Lemma valueLoop_read data : forall before value rest, valueLoop true data before = inr (value, rest) ->
  exists v, value = before ++ v /\ (data = v ++ cCR :: rest \/ rest = []).
Proof.
  induction data as [|c data IH]; intros before value rest; cbn [valueLoop]; [intros [= <- <-]; exists []; rewrite app_nil_r; by auto|].
  destruct (Z.eqb_spec c cCR) as [->|_]; [intros [= <- <-]; exists []; rewrite app_nil_r; by auto|].
  destruct (c =? cLF); [done|]. intros (v & -> & HD)%IH. exists (c :: v). rewrite <- app_assoc. split; [done|]. destruct HD as [-> | ->]; auto.
Qed.

Section Untrusted.
Context `{HashOrder} `{CaseFolding} `{CharDirection} `{!CaseFoldingASCII}.
Variable address : Z.

(** A header line of the input, as bytes and as strings. *)
Definition isHeaderLine (line : list Z) (name value : list UChar) : Prop :=
  exists n b v, line = n ++ [":"%uchar] ++ b ++ v ++ [cCR; cLF] /\ blanks b /\ fromBuffer address n = Some (Some name) /\ fromBuffer address v = Some (Some value).

Lemma parseHTTPHeader_line p name value rest : parseHTTPHeader address true p = Some (Header name value rest) ->
  exists line, isHeaderLine line name value /\ p = line ++ tail rest.
Proof.
  unfold parseHTTPHeader. destruct (nameLoop p []) as [r|r|n p1] eqn:EN; [done..|].
  destruct (valueLoop true (skipBlanks p1) []) as [r|[v p2]] eqn:EV; [done|]. destruct p2 as [|c p2]; [done|]. cbn [andb].
  destruct (Z.eqb_spec c cLF) as [->|_]; [cbn [negb]|done].
  destruct (fromBuffer address n) as [[n'|]|] eqn:En, (fromBuffer address v) as [[v'|]|] eqn:Ev; try done. intros [= <- <- <-].
  destruct (valueLoop_read _ _ _ _ EV) as (v1 & -> & [HV|?]); [|done]. destruct (skipBlanks_split p1) as (b & HB & EB).
  destruct (nameLoop_read _ _ _ _ EN) as (n1 & -> & HN). cbn [app] in *.
  assert (HP : p = n1 ++ ":"%uchar :: p1) by (destruct HN as [?| ->]; [done|by destruct v1]).
  exists (n1 ++ [":"%uchar] ++ b ++ v1 ++ [cCR; cLF]). split; [by exists n1, b, v1|].
  rewrite HP, EB, HV. cbn [tail]. by rewrite <- !app_assoc.
Qed.

Lemma parseHTTPHeader_end p rest : parseHTTPHeader address true p = Some (HeadersEnd rest) -> exists n, p = n ++ [cCR; cLF] ++ rest.
Proof.
  unfold parseHTTPHeader. destruct (nameLoop p []) as [r|r|n p1] eqn:EN; [|done|].
  - intros [= ->]. by apply nameLoop_end in EN.
  - destruct (valueLoop true _ _) as [r|[v p2]]; [done|]. destruct p2 as [|c p2]; [done|]. cbn [andb]. destruct (negb _); [done|].
    by destruct (fromBuffer address n) as [[n'|]|], (fromBuffer address v) as [[v'|]|].
Qed.

(** ** Names *)

Lemma forallb_ascii s : forallb (fun c => c <=? 0x7F) s = true -> Forall (fun c => 0 <= c) s -> Forall (fun c => 0 <= c < 128) s.
Proof.
  intros HS HP. apply Forall_forall. intros c HC. rewrite forallb_forall in HS. rewrite Forall_forall in HP. specialize (HP c HC).
  apply list_elem_of_In in HC. specialize (HS c HC). apply Z.leb_le in HS. cbn beta in HP. lia.
Qed.

(** The test of a name and the key of the map agree. *)
Lemma equalIgnoringCase_fold name lit : Forall (fun c => 0 <= c) name -> visible lit ->
  equalIgnoringCase name lit = bool_decide (foldName name = lowerName lit).
Proof.
  intros HP HL. unfold equalIgnoringCase. destruct (forallb _ name) eqn:EA; rewrite equalBy_spec.
  - apply (forallb_ascii _ EA) in HP. apply bool_decide_ext. unfold foldName, lowerName.
    assert (EM : map u_foldCase name = map toASCIILower name) by (apply map_ext_Forall; eapply Forall_impl; [exact HP|apply u_foldCase_ascii]).
    by rewrite EM.
  - by rewrite (foldName_visible lit HL).
Qed.

Definition acceptKey : list UChar := str "sec-websocket-accept".

Lemma addHTTPHeaderField_other name value (m : HTTPHeaderMap) k : foldName name <> k -> addHTTPHeaderField name value m !! k = m !! k.
Proof. intros HN. unfold addHTTPHeaderField, HTTPHeaderMap in *. destruct (m !! _); by rewrite lookup_insert_ne. Qed.

Lemma addHTTPHeaderField_new name value (m : HTTPHeaderMap) : m !! foldName name = None -> addHTTPHeaderField name value m !! foldName name = Some value.
Proof. intros HN. unfold addHTTPHeaderField, HTTPHeaderMap in *. rewrite HN. apply lookup_insert_eq. Qed.

Lemma addField_fields name value (h : Handshake DeflateFrame) : responseFields (addField name value h) = addHTTPHeaderField name value (responseFields h).
Proof. done. Qed.

(** ** What the headers leave behind *)

(** Members the headers do not touch. *)
Definition sameRequest (h h' : Handshake DeflateFrame) : Prop :=
  m_expectedAccept h' = m_expectedAccept h /\ m_clientProtocol h' = m_clientProtocol h /\ fst (m_response h') = fst (m_response h).

(** The accept value is not there, or is that of one line of [data]. *)
Definition acceptFrom (data : list Z) (seen : Seen) (h : Handshake DeflateFrame) : Prop :=
  if sawAccept seen then
    exists before line after name value, data = before ++ line ++ after /\ isHeaderLine line name value /\ foldName name = acceptKey /\
      responseFields h !! acceptKey = Some value
  else responseFields h !! acceptKey = None.

Lemma utf8ToUTF16_nonneg fuel : forall capacity strict source target d, Forall (fun c => 0 <= c) target ->
  Forall (fun c => 0 <= c) (cv_target (utf8ToUTF16Loop fuel capacity strict source target d)).
Proof.
  induction fuel as [|fuel IH]; intros capacity strict source target d HT; [done|]. destruct source as [|b rest]; [done|].
  assert (HR : forall c, 0 <= c mod 2 ^ 16) by (intros; apply Z.mod_pos_bound; lia).
  cbn [utf8ToUTF16Loop]. repeat (case_match; try done); apply IH, Forall_app; (split; [done|]); repeat (apply Forall_cons_2 || apply Forall_nil_2); apply HR || done || (apply Z.lor_nonneg; split; [apply Z.land_nonneg; by right|done]).
Qed.

Lemma fromBuffer_nonneg buffer s : bytes buffer -> stringSize buffer -> fromBuffer address buffer = Some (Some s) -> Forall (fun c => 0 <= c) s.
Proof.
  intros HB HZ. destruct buffer as [|b buffer]; [done|]. unfold fromBuffer. rewrite fromUTF8_cases by done. case_bool_decide.
  - intros [= <-]. eapply Forall_impl; [exact HB|]. cbn beta. lia.
  - destruct (cv_result _); try done. intros [= <-]. apply utf8ToUTF16_nonneg, Forall_nil_2.
Qed.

Task:
Your answer should be the lines above that contain the word "Definition", copied out.

Answer box:
Definition isHeaderLine (line : list Z) (name value : list UChar) : Prop :=
Definition acceptKey : list UChar := str "sec-websocket-accept".
Definition sameRequest (h h' : Handshake DeflateFrame) : Prop :=
Definition acceptFrom (data : list Z) (seen : Seen) (h : Handshake DeflateFrame) : Prop :=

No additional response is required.